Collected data
*** Begin section ***

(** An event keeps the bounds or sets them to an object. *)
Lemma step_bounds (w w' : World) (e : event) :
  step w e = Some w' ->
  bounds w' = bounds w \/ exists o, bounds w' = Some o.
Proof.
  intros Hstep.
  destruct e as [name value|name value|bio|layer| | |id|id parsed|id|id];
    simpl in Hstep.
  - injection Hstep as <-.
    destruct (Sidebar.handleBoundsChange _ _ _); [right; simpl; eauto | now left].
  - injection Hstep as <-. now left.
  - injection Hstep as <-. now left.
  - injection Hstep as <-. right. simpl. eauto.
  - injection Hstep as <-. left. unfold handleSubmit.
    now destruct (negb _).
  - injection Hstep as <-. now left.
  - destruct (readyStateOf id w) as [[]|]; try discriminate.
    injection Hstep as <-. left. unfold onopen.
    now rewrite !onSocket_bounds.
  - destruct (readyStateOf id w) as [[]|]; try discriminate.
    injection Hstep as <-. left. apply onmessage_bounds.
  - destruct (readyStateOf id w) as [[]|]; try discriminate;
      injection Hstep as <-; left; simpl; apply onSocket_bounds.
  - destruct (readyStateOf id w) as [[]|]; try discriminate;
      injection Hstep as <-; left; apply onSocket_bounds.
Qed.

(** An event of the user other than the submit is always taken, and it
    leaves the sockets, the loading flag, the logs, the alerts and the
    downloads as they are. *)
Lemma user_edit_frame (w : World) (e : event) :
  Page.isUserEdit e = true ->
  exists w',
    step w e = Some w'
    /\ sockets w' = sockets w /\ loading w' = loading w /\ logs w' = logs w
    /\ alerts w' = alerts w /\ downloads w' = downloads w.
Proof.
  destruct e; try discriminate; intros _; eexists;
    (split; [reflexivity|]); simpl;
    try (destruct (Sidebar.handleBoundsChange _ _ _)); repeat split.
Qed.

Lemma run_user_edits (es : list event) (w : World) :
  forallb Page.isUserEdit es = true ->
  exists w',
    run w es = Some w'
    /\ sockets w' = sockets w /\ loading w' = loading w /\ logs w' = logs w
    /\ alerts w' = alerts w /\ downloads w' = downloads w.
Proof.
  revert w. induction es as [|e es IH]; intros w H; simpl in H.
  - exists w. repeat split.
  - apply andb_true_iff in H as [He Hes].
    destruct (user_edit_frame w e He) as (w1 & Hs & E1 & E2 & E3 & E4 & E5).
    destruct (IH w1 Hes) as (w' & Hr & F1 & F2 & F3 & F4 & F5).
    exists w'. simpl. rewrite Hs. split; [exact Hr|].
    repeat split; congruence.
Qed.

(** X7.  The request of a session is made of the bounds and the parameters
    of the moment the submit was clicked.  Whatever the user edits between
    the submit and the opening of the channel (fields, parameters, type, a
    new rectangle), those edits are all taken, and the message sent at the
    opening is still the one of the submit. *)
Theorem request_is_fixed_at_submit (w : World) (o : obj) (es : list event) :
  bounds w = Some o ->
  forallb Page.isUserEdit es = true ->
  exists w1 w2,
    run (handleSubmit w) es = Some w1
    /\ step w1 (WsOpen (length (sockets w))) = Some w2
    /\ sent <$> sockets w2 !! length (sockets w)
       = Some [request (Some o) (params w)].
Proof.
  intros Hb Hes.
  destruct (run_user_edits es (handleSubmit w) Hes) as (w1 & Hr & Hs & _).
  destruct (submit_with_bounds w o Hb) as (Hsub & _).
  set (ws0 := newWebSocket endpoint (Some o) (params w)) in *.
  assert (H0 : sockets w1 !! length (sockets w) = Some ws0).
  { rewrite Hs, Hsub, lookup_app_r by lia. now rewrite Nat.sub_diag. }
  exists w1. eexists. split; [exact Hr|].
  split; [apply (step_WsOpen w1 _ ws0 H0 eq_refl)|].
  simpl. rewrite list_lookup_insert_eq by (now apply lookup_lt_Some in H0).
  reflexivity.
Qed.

*** End section ***
*** Begin section ***

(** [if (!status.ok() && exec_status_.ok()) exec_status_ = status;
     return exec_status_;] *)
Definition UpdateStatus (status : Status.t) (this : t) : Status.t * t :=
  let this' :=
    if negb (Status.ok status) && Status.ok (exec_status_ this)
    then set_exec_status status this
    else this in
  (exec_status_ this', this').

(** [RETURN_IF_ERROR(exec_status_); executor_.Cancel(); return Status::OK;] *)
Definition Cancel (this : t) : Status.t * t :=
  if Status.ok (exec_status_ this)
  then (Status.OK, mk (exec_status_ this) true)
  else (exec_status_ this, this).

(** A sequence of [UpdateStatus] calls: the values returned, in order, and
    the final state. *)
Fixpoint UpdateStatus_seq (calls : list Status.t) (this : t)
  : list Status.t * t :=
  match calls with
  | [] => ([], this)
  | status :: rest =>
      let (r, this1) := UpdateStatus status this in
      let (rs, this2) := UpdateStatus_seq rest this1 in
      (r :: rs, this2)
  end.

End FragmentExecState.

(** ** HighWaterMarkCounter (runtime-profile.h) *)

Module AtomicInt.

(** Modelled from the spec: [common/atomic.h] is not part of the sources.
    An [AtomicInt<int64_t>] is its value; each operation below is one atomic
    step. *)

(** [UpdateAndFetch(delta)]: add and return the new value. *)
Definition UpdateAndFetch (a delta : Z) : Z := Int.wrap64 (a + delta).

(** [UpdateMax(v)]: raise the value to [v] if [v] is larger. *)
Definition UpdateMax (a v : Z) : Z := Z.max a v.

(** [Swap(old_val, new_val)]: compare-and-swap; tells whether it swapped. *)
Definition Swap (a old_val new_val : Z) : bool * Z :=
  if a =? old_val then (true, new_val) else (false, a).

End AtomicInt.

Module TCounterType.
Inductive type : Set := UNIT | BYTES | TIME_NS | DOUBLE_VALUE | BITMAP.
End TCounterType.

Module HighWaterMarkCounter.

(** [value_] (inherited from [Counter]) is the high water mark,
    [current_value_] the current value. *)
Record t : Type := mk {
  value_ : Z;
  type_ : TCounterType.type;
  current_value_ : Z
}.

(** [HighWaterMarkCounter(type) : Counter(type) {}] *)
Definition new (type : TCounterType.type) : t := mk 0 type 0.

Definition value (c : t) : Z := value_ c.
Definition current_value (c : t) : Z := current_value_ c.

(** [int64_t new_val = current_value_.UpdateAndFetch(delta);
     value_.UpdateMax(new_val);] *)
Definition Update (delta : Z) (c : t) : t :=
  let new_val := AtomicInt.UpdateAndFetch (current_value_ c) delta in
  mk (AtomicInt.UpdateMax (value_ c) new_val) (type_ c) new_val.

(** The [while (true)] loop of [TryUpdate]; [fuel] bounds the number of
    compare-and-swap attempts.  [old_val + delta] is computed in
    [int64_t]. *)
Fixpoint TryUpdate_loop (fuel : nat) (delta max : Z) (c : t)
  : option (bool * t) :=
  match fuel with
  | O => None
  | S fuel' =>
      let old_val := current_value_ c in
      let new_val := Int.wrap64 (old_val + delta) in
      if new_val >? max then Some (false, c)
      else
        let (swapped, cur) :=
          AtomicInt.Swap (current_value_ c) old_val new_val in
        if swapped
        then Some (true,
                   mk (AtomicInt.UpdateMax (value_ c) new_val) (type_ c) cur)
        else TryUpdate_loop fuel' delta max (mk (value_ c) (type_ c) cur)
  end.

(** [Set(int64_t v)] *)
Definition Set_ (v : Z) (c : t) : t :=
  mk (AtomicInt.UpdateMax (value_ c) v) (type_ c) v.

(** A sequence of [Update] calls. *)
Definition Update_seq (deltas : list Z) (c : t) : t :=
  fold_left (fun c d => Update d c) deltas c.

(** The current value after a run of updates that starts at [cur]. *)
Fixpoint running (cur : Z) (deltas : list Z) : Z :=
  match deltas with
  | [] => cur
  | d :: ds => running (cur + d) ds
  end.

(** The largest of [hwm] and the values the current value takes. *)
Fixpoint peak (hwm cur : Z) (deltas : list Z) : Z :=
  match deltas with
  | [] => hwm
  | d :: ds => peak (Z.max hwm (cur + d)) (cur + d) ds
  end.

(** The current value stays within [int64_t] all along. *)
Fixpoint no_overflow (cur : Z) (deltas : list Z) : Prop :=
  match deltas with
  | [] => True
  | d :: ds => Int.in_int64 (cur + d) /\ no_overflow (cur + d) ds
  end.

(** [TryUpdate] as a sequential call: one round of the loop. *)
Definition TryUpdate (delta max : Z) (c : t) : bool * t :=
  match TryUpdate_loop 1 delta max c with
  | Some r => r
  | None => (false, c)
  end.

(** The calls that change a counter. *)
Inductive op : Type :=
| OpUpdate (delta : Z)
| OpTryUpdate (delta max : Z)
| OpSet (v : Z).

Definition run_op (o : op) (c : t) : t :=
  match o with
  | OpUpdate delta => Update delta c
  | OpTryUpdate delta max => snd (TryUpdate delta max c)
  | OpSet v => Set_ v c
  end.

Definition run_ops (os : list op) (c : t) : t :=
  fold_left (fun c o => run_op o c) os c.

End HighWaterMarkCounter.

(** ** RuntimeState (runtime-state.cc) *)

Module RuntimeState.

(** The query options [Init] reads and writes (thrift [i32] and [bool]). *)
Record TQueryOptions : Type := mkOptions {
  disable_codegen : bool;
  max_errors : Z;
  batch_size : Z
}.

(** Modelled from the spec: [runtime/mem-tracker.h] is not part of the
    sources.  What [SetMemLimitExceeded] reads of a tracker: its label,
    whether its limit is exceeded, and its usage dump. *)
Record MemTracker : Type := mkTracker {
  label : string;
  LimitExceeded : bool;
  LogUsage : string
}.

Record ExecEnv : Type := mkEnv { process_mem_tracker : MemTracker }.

*** End section ***

> [ASSIGNMENT] Retype only this portion of the data above: the line containing "current_value_ : Z", the line containing "value_.UpdateMax(new_val);] *)", and all lines between them, exactly.

> [YOUR RESPONSE]
  current_value_ : Z
}.

(** [HighWaterMarkCounter(type) : Counter(type) {}] *)
Definition new (type : TCounterType.type) : t := mk 0 type 0.

Definition value (c : t) : Z := value_ c.
Definition current_value (c : t) : Z := current_value_ c.

(** [int64_t new_val = current_value_.UpdateAndFetch(delta);
     value_.UpdateMax(new_val);] *)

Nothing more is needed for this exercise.